Взаимодействие клеток Bioink было продемонстрировано как на поверхности, так и внутри. Клетки были морфологически круглыми и прикреплялись к материалу. При 3D-дифференцировке нейронов считалось, что границы сфероидных клеток в обеих группах были прозрачными и живыми, а сфероиды в графеновой группе были относительно больше и улавливали графен внутри клетки.
Показано иммуноокрашивание 2D и 3D клеток. Зеленые изображения представляют собой нейроноподобные структуры. 2D-положительный контрольный образец экспрессировал меньше нейроноподобных структурных маркеров, чем 3D-образцы.
Мы обнаружили, что биочернила на основе графена были более успешными с точки зрения дифференцировки стволовых клеток в нейроноподобные клетки. Мы предполагаем, что биочернила на основе графена станут отличными инструментами для лечения заболеваний периферических нервов в дальнейших исследованиях.

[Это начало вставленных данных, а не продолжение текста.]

(** X3: every operation makes at most one round trip to the server, and
    none at all when [Create] or [Update] get an invalid event or [list] a
    destination it refuses. *)
Theorem at_most_one_round_trip store e id out f (m : Mongo) :
  (mgo.round_trips (MongoEventStore.Create store e m).2 <= S (mgo.round_trips m))%nat
  /\ (mgo.round_trips (MongoEventStore.Update store e m).2 <= S (mgo.round_trips m))%nat
  /\ (mgo.round_trips (MongoEventStore.Get store id out m).2 <= S (mgo.round_trips m))%nat
  /\ (mgo.round_trips (MongoEventStore.list store out f m).2 <= S (mgo.round_trips m))%nat
  /\ (validateEvent e <> None ->
      mgo.round_trips (MongoEventStore.Create store e m).2 = mgo.round_trips m
      /\ mgo.round_trips (MongoEventStore.Update store e m).2 = mgo.round_trips m)
  /\ (not_a_slice_reference out ->
      mgo.round_trips (MongoEventStore.list store out f m).2 = mgo.round_trips m).
Proof.
  repeat split.
  - unfold MongoEventStore.Create, MongoEventStore.scoped.
    destruct (validateEvent e); [simpl; lia|].
    destruct (Session store); [|simpl; lia].
    destruct (buildEvent e) as [re [err|]]; [simpl; lia|].
    destruct (options store) as [o|]; [|simpl; lia].
    pose proof (Insert_round_trips (MongoEventStore.C o) re (mgo.Copy m)) as H.
    destruct (mgo.Insert Id (MongoEventStore.C o) re (mgo.Copy m)). simpl in *. lia.
  - unfold MongoEventStore.Update, MongoEventStore.scoped.
    destruct (validateEvent e); [simpl; lia|].
    destruct (Session store); [|simpl; lia].
    destruct (buildEvent e) as [re [err|]]; [simpl; lia|].
    destruct (options store) as [o|]; [|simpl; lia].
    pose proof (Update_round_trips (MongoEventStore.C o) (Id re) re (mgo.Copy m)) as H.
    destruct (mgo.Update Id (MongoEventStore.C o) (Id re) re (mgo.Copy m)). simpl in *. lia.
  - unfold MongoEventStore.Get, MongoEventStore.scoped.
    destruct (Session store); [|simpl; lia].
    destruct (options store) as [o|]; [|simpl; lia].
    destruct (MongoEventStore.by_id id) as [selector|]; [|simpl; lia].
    match goal with |- context [mgo.One ?ns ?g ?d (mgo.Copy m)] =>
      pose proof (One_round_trips ns g d (mgo.Copy m)) as H;
      destruct (mgo.One ns g d (mgo.Copy m)) as [[x [err|]] m']
    end; simpl in *; lia.
  - unfold MongoEventStore.list.
    destruct (MongoEventStore.not_slice_ptr out); [simpl; lia|].
    destruct (Session store); [|simpl; lia].
    destruct (options store) as [o|]; [|simpl; lia].
    pose proof (All_round_trips (MongoEventStore.C o) f (mgo.Copy m)) as H.
    destruct (mgo.All (MongoEventStore.C o) f (mgo.Copy m)) as [[res [err|]] m'];
      [simpl in *; lia|].
    destruct out as [| |[] cell]; simpl in *; try lia.
    destruct (MongoEventStore.list_loop elem res cell). simpl. lia.
  - unfold MongoEventStore.Create. by destruct (validateEvent e).
  - unfold MongoEventStore.Update. by destruct (validateEvent e).
  - intros Hout%not_slice_ptr_spec. by rewrite list_refuses.
Qed.

Lemma at_most_one_round_trip_witness :
  mgo.round_trips
    (MongoEventStore.Create testing.store (testing.new_testEvent "" "" "x")
       testing.server2).2
  = mgo.round_trips testing.server2
  /\ mgo.round_trips (MongoEventStore.list testing.store INil None testing.server2).2
     = mgo.round_trips testing.server2.
Proof.
  pose proof (at_most_one_round_trip testing.store (testing.new_testEvent "" "" "x")
                testing.id1 INil None testing.server2)
    as (_ & _ & _ & _ & Hv & Hl).
  split.
  - apply Hv. discriminate.
  - apply Hl. by left.
Defined.

(** ** Errors of the write path *)

(** What [Create] does once the event is valid and marshalled. *)
Lemma Create_unfold store s o e d (m : Mongo) :
  Session store = Some s -> options store = Some o ->
  bson.Valid (GetId e) && bson.Valid (GetInstanceId e) = true ->
  bson.Marshal (self e) = bson.Ok d ->
  MongoEventStore.Create store e m =
    let re := {| Id := GetId e; InstanceId := GetInstanceId e;
                 Type_ := GetType e; Raw := Some (bson.BDoc d) |} in
    ((Returned (MgoError <$> (mgo.Insert Id (MongoEventStore.C o) re (mgo.Copy m)).1)),
     mgo.Close (mgo.Insert Id (MongoEventStore.C o) re (mgo.Copy m)).2).
Proof.
  intros Hs Ho Hv Hm. unfold MongoEventStore.Create, MongoEventStore.scoped.
  rewrite (validateEvent_valid e Hv), Hs, (buildEvent_Marshal e d Hm), Ho.
  by destruct (mgo.Insert _ _ _ _).
Qed.

Lemma Update_unfold store s o e d (m : Mongo) :
  Session store = Some s -> options store = Some o ->
  bson.Valid (GetId e) && bson.Valid (GetInstanceId e) = true ->
  bson.Marshal (self e) = bson.Ok d ->
  MongoEventStore.Update store e m =
    let re := {| Id := GetId e; InstanceId := GetInstanceId e;
                 Type_ := GetType e; Raw := Some (bson.BDoc d) |} in
    ((Returned (MgoError <$>
                  (mgo.Update Id (MongoEventStore.C o) (GetId e) re (mgo.Copy m)).1)),
     mgo.Close (mgo.Update Id (MongoEventStore.C o) (GetId e) re (mgo.Copy m)).2).
Proof.
  intros Hs Ho Hv Hm. unfold MongoEventStore.Update, MongoEventStore.scoped.
  rewrite (validateEvent_valid e Hv), Hs, (buildEvent_Marshal e d Hm), Ho.
  by destruct (mgo.Update _ _ _ _ _).
Qed.

(** X4: [Create] of a valid event whose identifier is already stored
    returns the driver's duplicate-key error and writes nothing: every
    collection is as it was, so the envelope stored first stays. *)
Theorem Create_of_a_stored_identifier_is_refused store s o e d (m : Mongo) :
  Session store = Some s -> options store = Some o ->
  bson.Valid (GetId e) && bson.Valid (GetInstanceId e) = true ->
  bson.Marshal (self e) = bson.Ok d ->
  mgo.next_fault m = None ->
  existsb (mgo.has_id Id (GetId e)) (mgo.collection (MongoEventStore.C o) m) = true ->
  (MongoEventStore.Create store e m).1 = Returned (Some (MgoError mgo.ErrDuplicateKey))
  /\ mgo.collections (MongoEventStore.Create store e m).2 = mgo.collections m.
Proof.
  intros Hs Ho Hv Hm Hf Hex. rewrite (Create_unfold store s o e d) by done.
  cbv zeta. unfold mgo.Insert, mgo.round_trip.
  change (mgo.next_fault (mgo.Copy m)) with (mgo.next_fault m). rewrite Hf.
  match goal with |- context [if ?b then _ else _] =>
    change b with (existsb (mgo.has_id Id (GetId e))
                     (mgo.collection (MongoEventStore.C o) m)) end.
  by rewrite Hex.
Qed.

Lemma Create_of_a_stored_identifier_witness :
  (MongoEventStore.Create testing.store testing.updated1 testing.server2).1
  = Returned (Some (MgoError mgo.ErrDuplicateKey))
  /\ mgo.collections (MongoEventStore.Create testing.store testing.updated1 testing.server2).2
     = mgo.collections testing.server2.
Proof.
  exact (Create_of_a_stored_identifier_is_refused testing.store
           {| mgo.addr := testing.mongoAddress |}
           (Options.mk testing.mongoAddress "event-sourcing-test" "tests")
           testing.updated1
           [("id", bson.BOid testing.id1);
            ("instanceid", bson.BOid testing.instance1);
            ("string", bson.BStr "UPDATED")]
           testing.server2 eq_refl eq_refl eq_refl eq_refl eq_refl eq_refl).
Defined.

Lemma replace_first_none id (d : rawEvent) (c : list rawEvent) :
  existsb (mgo.has_id Id id) c = false -> mgo.replace_first Id id d c = None.
Proof.
  induction c as [|x c IH]; simpl; [done|].
  intros [-> Hc]%orb_false_elim. by rewrite IH.
Qed.

(** X5: [Update] of a valid event whose identifier is not stored returns
    the driver's not-found error as it is (not the package's [ErrNotFound]
    that [Get] returns) and writes nothing: there is no upsert. *)
Theorem Update_without_a_match_writes_nothing store s o e d (m : Mongo) :
  Session store = Some s -> options store = Some o ->
  bson.Valid (GetId e) && bson.Valid (GetInstanceId e) = true ->
  bson.Marshal (self e) = bson.Ok d ->
  mgo.next_fault m = None ->
  existsb (mgo.has_id Id (GetId e)) (mgo.collection (MongoEventStore.C o) m) = false ->
  (MongoEventStore.Update store e m).1 = Returned (Some (MgoError mgo.ErrNotFound))
  /\ (MongoEventStore.Update store e m).1 <> Returned (Some ErrNotFound)
  /\ mgo.collections (MongoEventStore.Update store e m).2 = mgo.collections m.
Proof.
  intros Hs Ho Hv Hm Hf Hex. rewrite (Update_unfold store s o e d) by done.
  cbv zeta. unfold mgo.Update, mgo.round_trip.
  change (mgo.next_fault (mgo.Copy m)) with (mgo.next_fault m). rewrite Hf.
  match goal with |- context [mgo.replace_first Id ?i ?x ?c] =>
    change (mgo.replace_first Id i x c)
      with (mgo.replace_first Id (GetId e) x (mgo.collection (MongoEventStore.C o) m))
  end.
  by rewrite replace_first_none.
Qed.

Lemma Update_without_a_match_witness :
  (MongoEventStore.Update testing.store testing.event2
     (MongoEventStore.Create testing.store testing.event1 testing.server).2).1
  = Returned (Some (MgoError mgo.ErrNotFound)).
Proof.
  exact (proj1 (Update_without_a_match_writes_nothing testing.store
                  {| mgo.addr := testing.mongoAddress |}
                  (Options.mk testing.mongoAddress "event-sourcing-test" "tests")
                  testing.event2
                  [("id", bson.BOid testing.id2);
                   ("instanceid", bson.BOid testing.instance1);
                   ("string", bson.BStr "This test 1")]
                  (MongoEventStore.Create testing.store testing.event1 testing.server).2
                  eq_refl eq_refl eq_refl eq_refl eq_refl eq_refl)).
Defined.

(** X6: when a valid event does not marshal, [Create] and [Update] return
    the codec's error after copying and closing a session, without any round
    trip: the server is exactly as it was. *)
Theorem marshal_failure_stops_before_the_server store s e err (m : Mongo) :
  Session store = Some s ->
  bson.Valid (GetId e) && bson.Valid (GetInstanceId e) = true ->
  bson.Marshal (self e) = bson.Err err ->
  MongoEventStore.Create store e m = (Returned (Some (BsonError err)), m)
  /\ MongoEventStore.Update store e m = (Returned (Some (BsonError err)), m).
Proof.
  intros Hs Hv Hm.
  unfold MongoEventStore.Create, MongoEventStore.Update, MongoEventStore.scoped.
  rewrite (validateEvent_valid e Hv), Hs. unfold buildEvent, toBSONRaw. rewrite Hm.
  by rewrite Close_Copy.
Qed.
(** * sharp: the metadata task (src/metadata.cc)

    A shallow embedding of [MetadataWorker] (constructor, [Execute],
    [HandleOKCallback]) and of the [metadata] entry point, followed by the
    properties of the task that the specification states.

    The C++ code runs against three collaborators whose code is not part of
    metadata.cc: libvips (the decode engine), GLib (allocation, the atomic
    counter) and sharp's own common helpers.  Calls whose result feeds the
    data flow are modelled by what they return; calls made for their effect
    only are recorded, in program order, in a trace of events. *)

From Stdlib Require Import ZArith String Ascii List Lia.
From stdpp Require Import base option list gmap strings.

Local Open Scope string_scope.
Local Open Scope list_scope.
Local Open Scope Z_scope.

(** ** Machine integers *)

(** Conversion to [uint32_t]: reduction modulo 2^32. *)
Definition to_uint32 (z : Z) : Z := z mod 2 ^ 32.

(** Conversion to [int] (32 bits, two's complement). *)
Definition to_int (z : Z) : Z := (z + 2 ^ 31) mod 2 ^ 32 - 2 ^ 31.

(** ** C strings *)

(** The characters the reader of a C string sees: those before the first NUL.
    [std::string::append] and [Nan::Error], applied to a pointer to
    characters, both read their argument this way. *)
Fixpoint c_str (s : string) : string :=
  match s with
  | EmptyString => EmptyString
  | String c s' => if Ascii.eqb c Ascii.zero then EmptyString else String c (c_str s')
  end.

(** [std::string::empty()]. *)
Definition empty (s : string) : bool :=
  match s with EmptyString => true | String _ _ => false end.

(** ** The decode engine (libvips) *)

(** [vips::VError]: the exception the decode engine raises. *)
Record VError := { message : string }.

(** [err.what()] hands out the message as a C string. *)
Definition what (err : VError) : string := c_str (message err).

Inductive VipsAccess := VIPS_ACCESS_RANDOM | VIPS_ACCESS_SEQUENTIAL.

Module vips.

(** An opened image handle, as the answers it gives to the header queries
    metadata.cc makes: [image.width()], [image.height()],
    [image.interpretation()], [image.bands()], and for the two blob fields
    [VIPS_META_EXIF_NAME] and [VIPS_META_ICC_NAME] either [None]
    ([get_typeof] is not [VIPS_TYPE_BLOB]) or the bytes [get_blob] points
    to, whose number is the length [get_blob] reports. *)
Record VImage := {
  width : Z;
  height : Z;
  interpretation : Z;
  bands : Z;
  exif_blob : option (list Byte.byte);
  icc_blob : option (list Byte.byte);
}.

End vips.
(** * merge.py: a shallow embedding of the video merge utility

    The development follows [src/merge.py] function by function; the
    string work of [src/video_2.py] is in module [Veo].

    Data.  A Python [str] is a [string]; every [ascii] stands for the
    code point of the same number, so the strings covered are those
    whose code points lie in U+0000..U+00FF (the range CPython stores
    as a one-byte string).  Python integers are [N] or [Z].  The file
    system is a finite map from path strings to nodes.

    Effects.  A raised exception is the [Raise] branch of [result];
    code that touches the outside world runs in a state-and-exception
    monad over [World], and everything the operating system or the
    external transcoder decides is read from an [Env] record. *)

From Stdlib Require Import NArith ZArith Ascii String Bool List Lia DecimalString.
From stdpp Require Import base option list sorting strings gmap.

Local Open Scope string_scope.
Local Open Scope N_scope.

(** ** Exceptions *)

Inductive exn : Type :=
| ValueError
| TypeError
| OSError
| FileNotFoundError
| SystemExit
| KeyboardInterrupt.

(** [except Exception] catches everything but the [BaseException]-only
    classes. *)
Definition is_Exception (e : exn) : bool :=
  match e with
  | SystemExit | KeyboardInterrupt => false
  | _ => true
  end.

Inductive result (A : Type) : Type :=
| Ok (a : A)
| Raise (e : exn).
Arguments Ok {A} a.
Arguments Raise {A} e.

Definition rbind {A B} (r : result A) (k : A -> result B) : result B :=
  match r with
  | Ok a => k a
  | Raise e => Raise e
  end.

Сегодня система стволовых клеток может быть создана с помощью тканевой инженерии с натуральными и синтетическими биоматериалами Создание искусственных тканей, которые могут заменить живые ткани, которые могут быть использованы для регенерации этих тканей, устранения повреждений и обеспечения функции, обеспечивается тканевой инженерией.